### Work required
After finding the line with "volatile := false;" in the data below, set down exactly each line through the one with "unfold newImageImplFromImage, source.", inclusive, and stop there.

### Collected data entries
Lemma scan_unit_from b s u n : ∀ i seen,
  marks seen (value_at b s u <$> seq 0 i) →
  (∀ q, q < i → violates b (s, u, q) = false) →
  (∃ seen', fold_flow (unit_step b s u) (seq i n) seen = Next seen'
            ∧ ∀ p, p < i + n → violates b (s, u, p) = false)
  ∨ (∃ p, i ≤ p < i + n
          ∧ fold_flow (unit_step b s u) (seq i n) seen = Return (report b (s, u, p))
          ∧ violates b (s, u, p) = true
          ∧ ∀ q, q < p → violates b (s, u, q) = false).
Proof.
  induction n as [|n IH]; intros i seen Hseen Hclean.
  { left. exists seen. split; [done|]. intros p Hp. apply Hclean. lia. }
  cbn [seq fold_flow]. unfold unit_step at 1 3.
  destruct (out_of_range (value_at b s u i)) eqn:Hrange.
  { right. exists i. rewrite mark_invalid by done.
    repeat split; [lia..|by apply violates_spec; left|done]. }
  destruct (decide (value_at b s u i ∈ (value_at b s u <$> seq 0 i))) as [Hin|Hin].
  { right. exists i. rewrite (mark_duplicate _ _ _ _ _ Hseen) by done.
    repeat split; [lia..|by apply violates_spec; right|done]. }
  destruct (mark_fresh _ _ _ (report b (s, u, i)) (report b (s, u, i)) Hseen Hrange Hin)
    as (seen' & -> & Hseen'). cbn [flow_bind].
  assert (violates b (s, u, i) = false) as Hi.
  { apply not_true_is_false. rewrite violates_spec. intros [?|?]; [congruence|done]. }
  destruct (IH (S i) seen') as [(seen'' & -> & Hall)|(p & Hp & -> & Hv & Hbefore)].
  - by rewrite seq_S, fmap_app.
  - intros q Hq. destruct (decide (q = i)) as [->|]; [done|]. apply Hclean. lia.
  - left. exists seen''. split; [done|]. intros p Hp. apply Hall. lia.
  - right. exists p. repeat split; [lia..|done|done].
Qed.

Lemma scan_unit_cases b s u :
  (∃ seen', scan_unit b s u = Next seen'
            ∧ ∀ p, p < 9 → violates b (s, u, p) = false)
  ∨ (∃ p, p < 9
          ∧ scan_unit b s u = Return (report b (s, u, p))
          ∧ violates b (s, u, p) = true
          ∧ ∀ q, q < p → violates b (s, u, q) = false).
Proof.
  destruct (scan_unit_from b s u 9 0 seen_init marks_init) as [H|(p & Hp & H)].
  - intros q Hq. lia.
  - by left.
  - right. exists p. split; [lia|done].
Qed.
(** * Sequences of cycles *)

Section Spin.
Context {T : Type} `{Scalar T}.
Variable doTransform : PoseStamped T -> TransformStamped T -> PoseStamped T.
Local Open Scope scalar_scope.

Lemma accepted_true (c : Cycle T) :
  accepted c = true ->
  exists ts, waitForResult c = true /\ number_found (getResult c) <> 0%Z /\
             lookupTransform c = inr ts.
Proof.
  unfold accepted. intros E.
  apply andb_true_iff in E. destruct E as [E El].
  apply andb_true_iff in E. destruct E as [Ew En].
  apply negb_true_iff, Z.eqb_neq in En.
  destruct (lookupTransform c) as [what | ts]; [discriminate |].
  exists ts. auto.
Qed.

Lemma accepted_intro (c : Cycle T) (ts : TransformStamped T) :
  waitForResult c = true -> number_found (getResult c) <> 0%Z ->
  lookupTransform c = inr ts -> accepted c = true.
Proof.
  intros Hw Hn Hl. unfold accepted. rewrite Hw, Hl.
  apply Z.eqb_neq in Hn. rewrite Hn. reflexivity.
Qed.

Lemma run_of_accepted (c : Cycle T) (st : FiducialOdom T) :
  accepted c = true ->
  exists rp, reprojected doTransform c = Some rp /\
             run doTransform c st = (with_last_pose st rp, accepted_actions st rp c).
Proof.
  intros E. destruct (accepted_true c E) as (ts & Hw & Hn & Hl).
  eexists. split.
  - unfold reprojected. rewrite Hl, E. reflexivity.
  - apply (run_accepted doTransform c st Hw Hn Hl).
Qed.
(** * On-device training notebook (mnist.ipynb): orchestration shell

    A shallow embedding of the code cells of
    [on_device_training/desktop/python/mnist.ipynb] that drive the training
    runtime: the helper [get_pred], the loops [train] and [test], the epoch
    driver and the inference cells.

    The notebook is glue code.  Every call it makes into a collaborator
    (the training module, the optimizer, the metric aggregator, the
    inference session, printing and plotting) is recorded, with its outcome,
    in a trace; the collaborators themselves are capability interfaces
    ([TrainingRuntime], [MetricLibrary]) the notebook is parametric in.
    Numbers produced by the runtime are kept abstract ([Scalar]): no
    property below depends on how floating-point arithmetic rounds. *)

From Stdlib Require Import String ZArith Bool Arith Lia List.
From Stdlib Require DecimalString DecimalNat.
Import ListNotations.

Set Implicit Arguments.

(** ** Numbers *)

(** The element type of the arrays the runtime produces (losses, logits,
    pixel values) with the four operations the notebook uses on it:
    conversion of a Python int, [+], [/] and the comparison [<=] that
    [np.argmax] scans with. *)
Class Scalar : Type := {
  scalar : Type;
  sc_of_int : Z -> scalar;
  sc_add : scalar -> scalar -> scalar;
  sc_div : scalar -> scalar -> scalar;
  sc_leb : scalar -> scalar -> bool
}.
(** C1 (amended). [parseActionLink] is a function of its two arguments and
    runs outside the effect monad. A falsy input (null, undefined, and also
    the empty string) is returned unchanged. A non-empty string becomes the
    one-entry mapping under "Inputs" when [isInput] is true and "Outputs"
    when it is false, the entry being { displayName: key, value: the string }.
    Any object (or array) becomes a mapping with the same keys, where every
    key k maps to { displayName: k, value: the original value at k }, whatever
    [isInput] is. *)
Theorem parseActionLink_normalizes (response : JsVal) (isInput : bool) :
  (truthy response = false → parseActionLink response isInput = response) ∧
  (∀ s, response = JStr s → s ≠ "" →
     let key := if isInput then "Inputs" else "Outputs" in
     parseActionLink response isInput = JObj {[ key := boundParameter key (JStr s) ]}) ∧
  (truthy response = true → isString response = false →
     ∃ result,
       parseActionLink response isInput = JObj result ∧
       parseActionLink response (negb isInput) = JObj result ∧
       dom result = dom (own_props response) ∧
       ∀ k, result !! k = boundParameter k <$> own_props response !! k).
Proof.
  split; [apply parseActionLink_falsy|]. split.
  - intros s -> Hs. by apply parseActionLink_string.
  - intros Ht Hs. eexists. rewrite !parseActionLink_mapping by done.
    split; [done|]. split; [done|]. split.
    + apply set_eq; intros k. rewrite !elem_of_dom, map_lookup_imap.
      destruct (own_props response !! k); simpl; split; intros [? ?]; by eauto.
    + intros k. rewrite map_lookup_imap. by destruct (own_props response !! k).
Qed.
Lemma NearEarthObject_explicit_defaults_witness :
  NearEarthObject.__init__ (PyStr "433") (<["name" := PyNone]> ∅) =
    NearEarthObject.__init__ (PyStr "433") ∅ /\
  NearEarthObject.__init__ (PyStr "433") (<["hazardous" := PyBool false]> ∅) =
    NearEarthObject.__init__ (PyStr "433") ∅ /\
  NearEarthObject.__init__ (PyStr "433") (<["diameter" := PyStr "NaN"]> ∅) =
    NearEarthObject.__init__ (PyStr "433") ∅.
Proof.
  pose proof (NearEarthObject_explicit_defaults (PyStr "433") ∅) as (H1 & H2 & H3).
  split; [apply H1; reflexivity |]. split; [apply H2; reflexivity |].
  apply (H3 eq_refl (PyStr "NaN") nan); vm_compute; reflexivity.
Defined.

Lemma CloseApproach_init_succeeds_iff_witness :
  exists c,
    CloseApproach.__init__ PyNone (PyStr "1900-01-01 00:27") eros_approach_info = Ok c /\
    CloseApproach._designation c = PyNone /\
    CloseApproach.neo c = None.
Proof.
  eexists. split; [vm_compute; reflexivity |].
  apply (proj2 (CloseApproach_init_succeeds_iff PyNone (PyStr "1900-01-01 00:27")
                  eros_approach_info)).
  vm_compute. reflexivity.
Defined.

Lemma construction_raises_first_error_witness :
  CloseApproach.__init__ (PyStr "433") (PyStr "1900-02-30 00:27")
    (<["distance" := PyStr "near"]> (<["velocity" := PyNone]> ∅)) = Raise DateParseError /\
  CloseApproach.__init__ (PyStr "433") (PyStr "1900-01-01 00:27")
    (<["distance" := PyStr "near"]> (<["velocity" := PyNone]> ∅)) = Raise ValueError /\
  CloseApproach.__init__ (PyStr "433") (PyStr "1900-01-01 00:27")
    (<["distance" := PyStr "0.0865"]> (<["velocity" := PyNone]> ∅)) = Raise TypeError /\
  NearEarthObject.__init__ (PyInt 433) (<["diameter" := PyStr "wide"]> ∅) =
    Raise AssertionError /\
  NearEarthObject.__init__ (PyStr "433") (<["diameter" := PyInt (2 ^ 1024)]> ∅) =
    Raise OverflowError.
Proof.
  split; [| split; [| split; [| split]]].
  - refine (proj1 (construction_raises_first_error (PyStr "433") (PyStr "1900-02-30 00:27")
                     _) DateParseError _).
    vm_compute. reflexivity.
  - refine (proj1 (proj2 (construction_raises_first_error (PyStr "433")
                            (PyStr "1900-01-01 00:27") _))
              (PyStr "near") ValueError _ _ _); vm_compute; reflexivity.
  - refine (proj1 (proj2 (proj2 (construction_raises_first_error (PyStr "433")
                                   (PyStr "1900-01-01 00:27") _)))
              PyNone TypeError _ _ _ _); vm_compute; reflexivity.
  - refine (proj1 (proj2 (proj2 (proj2 (construction_raises_first_error (PyInt 433) PyNone
                                          _)))) _).
    reflexivity.
  - refine (proj2 (proj2 (proj2 (proj2 (construction_raises_first_error (PyStr "433") PyNone
                                          _))))
              (PyInt (2 ^ 1024)) OverflowError _ _ _); vm_compute; reflexivity.
Defined.

Lemma fullname_of_constructed_witness :
  exists n,
    NearEarthObject.__init__ (PyStr "433") eros_info = Ok n /\
    NearEarthObject.fullname n = Ok "433, Eros".
Proof.
  eexists. split; [vm_compute; reflexivity |].
  refine (eq_trans (fullname_of_constructed "433" eros_info _ _) _);
    vm_compute; reflexivity.
Defined.

Lemma repr_of_bare_NearEarthObject_witness :
  exists n,
    NearEarthObject.__init__ (PyStr "it's") ∅ = Ok n /\
    NearEarthObject.__repr__ n =
      dq "NearEarthObject(designation='it" +:+ "'s" +:+
      dq "', name=None, diameter=nan, hazardous=False)".
Proof.
  eexists. split; [vm_compute; reflexivity |].
  refine (eq_trans (repr_of_bare_NearEarthObject "it's" ∅ _ _ _ _ _) _);
    vm_compute; reflexivity.
Defined.

Lemma repr_of_approach_in_store_witness :
  heap sample_world !! 2%positive = Some (CA sample_linked) /\
  resolve (heap sample_world) 2%positive = Some (sample_linked, sample_neo) /\
  repr_object 1 (heap sample_world) (Some 2%positive) =
  Some ("CloseApproach(time='2020-02-29 23:59', distance=0.50, velocity=0.00, " +:+
        "neo=NearEarthObject(designation='2020 AB', name=None, diameter=nan, " +:+
        "hazardous='N'))").
Proof.
  assert (Ho : heap sample_world !! 2%positive = Some (CA sample_linked))
    by (vm_compute; reflexivity).
  assert (H : resolve (heap sample_world) 2%positive = Some (sample_linked, sample_neo))
    by (vm_compute; reflexivity).
  split; [exact Ho |]. split; [exact H |].
  refine (eq_trans (proj1 (repr_of_approach_in_store _ _ _ 0%nat Ho) _ H) _).
  vm_compute. reflexivity.
Defined.

(** ** The numbers in the two files *)


Lemma forall_chars_append (p : ascii -> bool) (s t : string) :
  forall_chars p (s +:+ t) = forall_chars p s && forall_chars p t.
Proof.
  induction s as [|c s IH]; [reflexivity |].
  rewrite append_cons. simpl. rewrite IH, andb_assoc. reflexivity.
Qed.


Lemma forall_chars_repeat (p : ascii -> bool) (c : ascii) (n : nat) :
  p c = true -> forall_chars p (repeat_char c n) = true.
Proof. intros H. induction n as [|n IH]; simpl; [reflexivity | rewrite H, IH; reflexivity]. Qed.

Lemma forall_chars_weaken (p q : ascii -> bool) (s : string) :
  (forall c, p c = true -> q c = true) ->
  forall_chars p s = true -> forall_chars q s = true.
Proof.
  intros Hpq. induction s as [|c s IH]; simpl; [reflexivity |].
  intros H. apply andb_true_iff in H as [Hc Hs]. rewrite (Hpq c Hc), (IH Hs). reflexivity.
Qed.

Lemma forall_chars_uint (d : Decimal.uint) :
  forall_chars is_digit (NilEmpty.string_of_uint d) = true.
Proof. induction d; simpl; auto. Qed.

Lemma forall_chars_digits_of (z : Z) : forall_chars is_digit (digits_of z) = true.
Proof.
  unfold digits_of, NilZero.string_of_uint.
  destruct (N.to_uint (Z.to_N z)) eqn:E; try reflexivity;
    rewrite <- E; apply forall_chars_uint.
Qed.

Lemma forall_chars_pad (w : nat) (z : Z) : forall_chars is_digit (pad w z) = true.
Proof.
  unfold pad. rewrite forall_chars_append, forall_chars_digits_of, andb_true_r.
  apply forall_chars_repeat. reflexivity.
Qed.








(** ** The time in the two files *)

Lemma forall_chars_str_datetime (t : datetime) :
  forall_chars datetime_char (str_datetime t) = true.
Proof.
  assert (Hpad : forall w z, forall_chars datetime_char (pad w z) = true).
  { intros w z. apply (forall_chars_weaken is_digit); [| apply forall_chars_pad].
    intros c Hc. unfold datetime_char. rewrite Hc. reflexivity. }
  unfold str_datetime. destruct (microsecond t =? 0);
    rewrite ?forall_chars_append, ?Hpad; reflexivity.
Qed.

Lemma forall_chars_datetime_to_str (t : datetime) :
  forall_chars datetime_char (helpers.datetime_to_str t) = true.
Proof.
  assert (Hpad : forall w z, forall_chars datetime_char (pad w z) = true).
  { intros w z. apply (forall_chars_weaken is_digit); [| apply forall_chars_pad].
    intros c Hc. unfold datetime_char. rewrite Hc. reflexivity. }
  unfold helpers.datetime_to_str. rewrite ?forall_chars_append, ?Hpad. reflexivity.
Qed.

Lemma datetime_char_not_special (s : string) :
  forall_chars datetime_char s = true -> contains_char csv.special s = false.
Proof.
  induction s as [|c s IH]; simpl; [reflexivity |].
  intros H. apply andb_true_iff in H as [Hc Hs]. rewrite (IH Hs), orb_false_r.
  clear - Hc. destruct c as [[] [] [] [] [] [] [] []]; try discriminate; reflexivity.
Qed.

Lemma datetime_char_escape (s : string) :
  forall_chars datetime_char s = true -> json.escape s = s.
Proof.
  induction s as [|c s IH]; simpl; [reflexivity |].
  intros H. apply andb_true_iff in H as [Hc Hs]. rewrite (IH Hs).
  clear - Hc. destruct c as [[] [] [] [] [] [] [] []]; try discriminate; reflexivity.
Qed.

Lemma row_text_two_or_more (a b : pyval) (l : list pyval) :
  csv.row_text (a :: b :: l) =
  csv.field (csv.field_text a) +:+ "," +:+
  join "," (map (fun v => csv.field (csv.field_text v)) (b :: l)) +:+
  csv.lineterminator.
Proof.
  unfold csv.row_text. cbn [map]. rewrite map_map.
  destruct (csv.field_text a); cbn [map join]; rewrite !append_assoc; reflexivity.
Qed.

Lemma row_text_first_field (c : CloseApproach.t) (n : NearEarthObject.t) :
  csv.row_text (spec.csv_line c n) =
  str_datetime (CloseApproach.time c) +:+ csv_row_rest (c, n).
Proof.
  unfold spec.csv_line. rewrite row_text_two_or_more.
  unfold csv.field at 1. cbn [csv.field_text str].
  rewrite datetime_char_not_special by apply forall_chars_str_datetime.
  reflexivity.
Qed.
(** The loop of [pack_rows]: when every row lies within [pix], the pixel
    cache ends up as the rows one after the other. *)
Lemma pack_rows_spec pix stride wd dx dy (n : nat) :
  forall (j : nat) (pixels : list Z),
    0 <= wd -> 0 <= stride ->
    Z.of_nat (j + n) < 2 ^ 63 ->
    4 * wd * Z.of_nat (j + n) < 2 ^ 63 ->
    GoSlice.len pix < 2 ^ 63 ->
    (forall k, (k < j + n)%nat ->
               Z.of_nat k * stride + 4 * wd <= GoSlice.len pix) ->
    pixels = packed pix stride wd j ++ repeat 0 (Z.to_nat (4 * wd) * n) ->
    pack_rows n (Z.of_nat j) wd
      {| Pix := pix; Stride := stride; Dx := dx; Dy := dy |} pixels
    = Some (packed pix stride wd (j + n)).
Proof.
  induction n as [|n IH]; intros j pixels Hwd Hst Hh Hb Hpix Hrows ->.
  - simpl. rewrite Nat.mul_0_r, Nat.add_0_r. simpl. by rewrite app_nil_r.
  - cbn [pack_rows Pix Stride].
    assert (length (packed pix stride wd j) = (Z.to_nat (4 * wd) * j)%nat) as Hlen
      by (apply packed_length; try done; intros k Hk; apply Hrows; lia).
    pose proof (Hrows j ltac:(lia)) as Hrow.
    unfold GoInt.mul, GoInt.add.
    rewrite (wrap_exact (Z.of_nat j * wd)) by (unfold GoInt.in_range; nia).
    rewrite (wrap_exact (Z.of_nat j * wd * 4)) by (unfold GoInt.in_range; nia).
    rewrite (wrap_exact (Z.of_nat j + 1)) by (unfold GoInt.in_range; lia).
    rewrite (wrap_exact ((Z.of_nat j + 1) * wd)) by (unfold GoInt.in_range; nia).
    rewrite (wrap_exact ((Z.of_nat j + 1) * wd * 4))
      by (unfold GoInt.in_range; nia).
    rewrite (wrap_exact (Z.of_nat j * stride)) by (unfold GoInt.in_range; nia).
    set (row := Z.to_nat (4 * wd)) in *.
    rewrite slice_ok;
      [ | nia | nia
        | unfold GoSlice.len; rewrite length_app, Hlen, repeat_length; nia ].
    rewrite slice_from_ok by nia.
    replace (Z.to_nat (Z.of_nat j * wd * 4)) with (row * j)%nat by (unfold row; nia).
    replace (Z.to_nat ((Z.of_nat j + 1) * wd * 4 - Z.of_nat j * wd * 4))
      with row by (unfold row; nia).
    replace (Z.to_nat ((Z.of_nat j + 1) * wd * 4)) with (row * j + row)%nat
      by (unfold row; nia).
    replace (Z.to_nat (Z.of_nat j * stride)) with (j * Z.to_nat stride)%nat by nia.
    replace (row * S n)%nat with (row + row * n)%nat by lia.
    rewrite repeat_app.
    rewrite <- Hlen at 1. rewrite take_app_length.
    rewrite <- Hlen at 1. rewrite drop_app_length.
    rewrite take_app_length' by (by rewrite repeat_length).
    rewrite <- Hlen. rewrite <- drop_drop, drop_app_length.
    rewrite drop_app_length' by (by rewrite repeat_length).
    unfold GoSlice.copy. rewrite repeat_length.
    rewrite (drop_ge (repeat 0 row))
      by (rewrite repeat_length, length_drop; unfold GoSlice.len in Hrow;
          unfold row; nia).
    rewrite app_nil_r.
    replace (Z.of_nat j + 1) with (Z.of_nat (S j)) by lia.
    replace (j + S n)%nat with (S j + n)%nat by lia.
    apply IH; try done.
    + replace (S j + n)%nat with (j + S n)%nat by lia. exact Hh.
    + replace (S j + n)%nat with (j + S n)%nat by lia. exact Hb.
    + intros k Hk. apply Hrows. lia.
    + by rewrite packed_snoc, <- app_assoc.
Qed.

Lemma rgba_at_packed pix stride wd ht x y :
  0 <= wd -> 0 <= stride -> 0 <= ht ->
  (forall k, (k < Z.to_nat ht)%nat ->
             Z.of_nat k * stride + 4 * wd <= GoSlice.len pix) ->
  0 <= x < wd -> 0 <= y < ht ->
  rgba_at (packed pix stride wd (Z.to_nat ht)) (4 * (x + y * wd))
  = rgba_at pix (y * stride + 4 * x).
Proof.
  intros Hwd Hst Hht Hrows Hx Hy. unfold rgba_at.
  assert (forall k, 0 <= k < 4 ->
    packed pix stride wd (Z.to_nat ht) !! Z.to_nat (4 * (x + y * wd) + k)
    = pix !! Z.to_nat (y * stride + 4 * x + k)) as E.
  { intros k Hk.
    replace (Z.to_nat (4 * (x + y * wd) + k))
      with (Z.to_nat (4 * wd) * Z.to_nat y + Z.to_nat (4 * x + k))%nat by nia.
    replace (Z.to_nat (y * stride + 4 * x + k))
      with (Z.to_nat y * Z.to_nat stride + Z.to_nat (4 * x + k))%nat by nia.
    apply packed_lookup; try done; lia. }
  pose proof (E 0 ltac:(lia)) as E0. rewrite !Z.add_0_r in E0.
  rewrite E0, !E by lia. reflexivity.
Qed.

Section FromRGBA.

Variable draw : image_RGBA -> image_Image -> list Z.
Variables (w : World) (pix : list Z) (stride wd ht : Z) (f : Filter).

Hypothesis Hwd : 0 <= 4 * wd < 2 ^ 63.
Hypothesis Hht : 0 <= ht < 2 ^ 63.
Hypothesis Hst : 0 <= stride.
Hypothesis Hb : 4 * wd * ht < 2 ^ 63.
Hypothesis Hpix : GoSlice.len pix < 2 ^ 63.
Hypothesis Hrows :
  forall k, 0 <= k < ht -> k * stride + 4 * wd <= GoSlice.len pix.

Let source : image_Image :=
  Image_RGBA pix stride {| Min_X := 0; Min_Y := 0; Max_X := wd; Max_Y := ht |}.
Let img : image_RGBA := {| Pix := pix; Stride := stride; Dx := wd; Dy := ht |}.

Lemma fromRGBA_upload :
  newImageImplFromImage draw source f w
  = bind (gpu_NewImageFromImage img f)
      (fun r =>
         match snd r with
         | Some err => ret (None, Some err)
         | None =>
             i <- alloc {| image := fst r; disposed := false; width := wd;
                           height := ht; filter := f;
                           pixels := Some (packed pix stride wd (Z.to_nat ht));
                           baseColor := None; drawImageHistory := [];
                           volatile := false; screen := false; m := false |} ;;
             SetFinalizer i true ;;;
             ret (Some i, None)
         end) w.
Proof.
  unfold newImageImplFromImage, source.
  cbn [Image_Bounds Rectangle_Size RGBA_at_origin Min_X Min_Y Max_X Max_Y
       fst snd].
  rewrite !Z.sub_0_r, !wrap_exact by (unfold GoInt.in_range; lia).
  change ((0 =? 0) && (0 =? 0)) with true. cbv iota.
  rewrite bind_ret.
  unfold GoInt.mul at 1 2.
  rewrite (wrap_exact (4 * wd)) by (unfold GoInt.in_range; lia).
  rewrite (wrap_exact (4 * wd * ht)) by (unfold GoInt.in_range; nia).
  unfold GoSlice.make. destruct (Z.ltb_spec (4 * wd * ht) 0); [nia|].
  rewrite bind_must.
  rewrite (pack_rows_spec pix stride wd wd ht (Z.to_nat ht) O); try lia.
  - rewrite bind_must. reflexivity.
  - intros k Hk. apply Hrows. lia.
  - simpl. f_equal. nia.
Qed.

End FromRGBA.
Lemma technique_name_known (tid : string) :
  _get_technique_name tid ≠ "Unknown Technique" <-> tid ∈ TECHNIQUE_KEYWORDS.*1.
Proof.
  unfold _get_technique_name. rewrite <- technique_names_keys.
  destruct (dict_get technique_names tid) as [name |] eqn:E; cbn [default from_option id].
  - split.
    + intros _. apply dict_get_Some in E.
      apply list_elem_of_fmap. exists (tid, name). split; [reflexivity | exact E].
    + intros _. apply dict_get_Some in E.
      assert (H : Forall (fun p => p.2 ≠ "Unknown Technique") technique_names)
        by (repeat constructor; discriminate).
      rewrite Forall_forall in H. apply (H _ E).
  - apply dict_get_None in E. split; [congruence | contradiction].
Qed.

Lemma tactic_known (tid : string) :
  default "Unknown" (dict_get TACTIC_MAPPING tid) ≠ "Unknown"
  <-> tid ∈ TECHNIQUE_KEYWORDS.*1.
Proof.
  rewrite <- tactic_mapping_keys.
  destruct (dict_get TACTIC_MAPPING tid) as [t |] eqn:E; cbn [default from_option id].
  - split.
    + intros _. apply dict_get_Some in E.
      apply list_elem_of_fmap. exists (tid, t). split; [reflexivity | exact E].
    + intros _. apply dict_get_Some in E.
      assert (H : Forall (fun p => p.2 ≠ "Unknown") TACTIC_MAPPING)
        by (repeat constructor; discriminate).
      rewrite Forall_forall in H. apply (H _ E).
  - apply dict_get_None in E. split; [congruence | contradiction].
Qed.

Lemma details_ids (technique_ids : list string) :
  map d_id (_get_technique_details technique_ids) = technique_ids.
Proof. unfold _get_technique_details. rewrite map_map. cbn [d_id]. apply map_id. Qed.

Lemma details_known (technique_ids : list string) (d : technique_detail) :
  d ∈ _get_technique_details technique_ids -> d_id d ∈ TECHNIQUE_KEYWORDS.*1 ->
  d_name d ≠ "Unknown Technique" /\ d_tactic d ≠ "Unknown".
Proof.
  unfold _get_technique_details. intros Hd Hin.
  apply list_elem_of_fmap in Hd as (tid & -> & _). cbn [d_id d_name d_tactic] in *.
  split; [apply technique_name_known | apply tactic_known]; exact Hin.
Qed.

(** X4. [_get_technique_details] returns one record per id, in the order
    given and with repetitions kept; an id of the catalog gets its name
    and tactic, any other id gets ["Unknown Technique"] and ["Unknown"];
    the reference URL is built from the id in both cases. *)
Theorem technique_details_lookup (technique_ids : list string) :
  let details := _get_technique_details technique_ids in
  map d_id details = technique_ids
  /\ (forall d, d ∈ details ->
        d_url d = ("https://attack.mitre.org/techniques/" ++ d_id d ++ "/")%string
        /\ (d_id d ∈ TECHNIQUE_KEYWORDS.*1 ->
              dict_get technique_names (d_id d) = Some (d_name d)
              /\ dict_get TACTIC_MAPPING (d_id d) = Some (d_tactic d)
              /\ d_name d ≠ "Unknown Technique" /\ d_tactic d ≠ "Unknown")
        /\ (d_id d ∉ TECHNIQUE_KEYWORDS.*1 ->
              d_name d = "Unknown Technique" /\ d_tactic d = "Unknown")).
Proof.
  intros details. subst details. unfold _get_technique_details. split.
  - rewrite map_map. cbn [d_id]. apply map_id.
  - intros d Hd. apply list_elem_of_fmap in Hd as (id & -> & _).
    cbn [d_id d_name d_tactic d_url]. split; [reflexivity |]. split.
    + intros Hin.
      pose proof (proj2 (technique_name_known id) Hin) as Hn.
      pose proof (proj2 (tactic_known id) Hin) as Ht.
      unfold _get_technique_name in *.
      destruct (dict_get technique_names id) as [name |];
        [| contradiction Hn; reflexivity].
      destruct (dict_get TACTIC_MAPPING id) as [t |];
        [| contradiction Ht; reflexivity].
      cbn [default from_option] in *. unfold Datatypes.id in *. repeat split; assumption.
    + intros Hnin. unfold _get_technique_name.
      rewrite (proj2 (dict_get_None technique_names id))
        by (rewrite technique_names_keys; exact Hnin).
      rewrite (proj2 (dict_get_None TACTIC_MAPPING id))
        by (rewrite tactic_mapping_keys; exact Hnin).
      split; reflexivity.
Qed.

Lemma first_occurrences_elem_of (l : list string) (x : string) :
  x ∈ first_occurrences l <-> x ∈ l.
Proof.
  induction l as [| y l IH]; cbn [first_occurrences]; [reflexivity |].
  rewrite !elem_of_cons, list_elem_of_filter, IH.
  destruct (decide (x = y)); tauto.
Qed.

### Output for this exercise
                           volatile := false; screen := false; m := false |} ;;
             SetFinalizer i true ;;;
             ret (Some i, None)
         end) w.
Proof.
  unfold newImageImplFromImage, source.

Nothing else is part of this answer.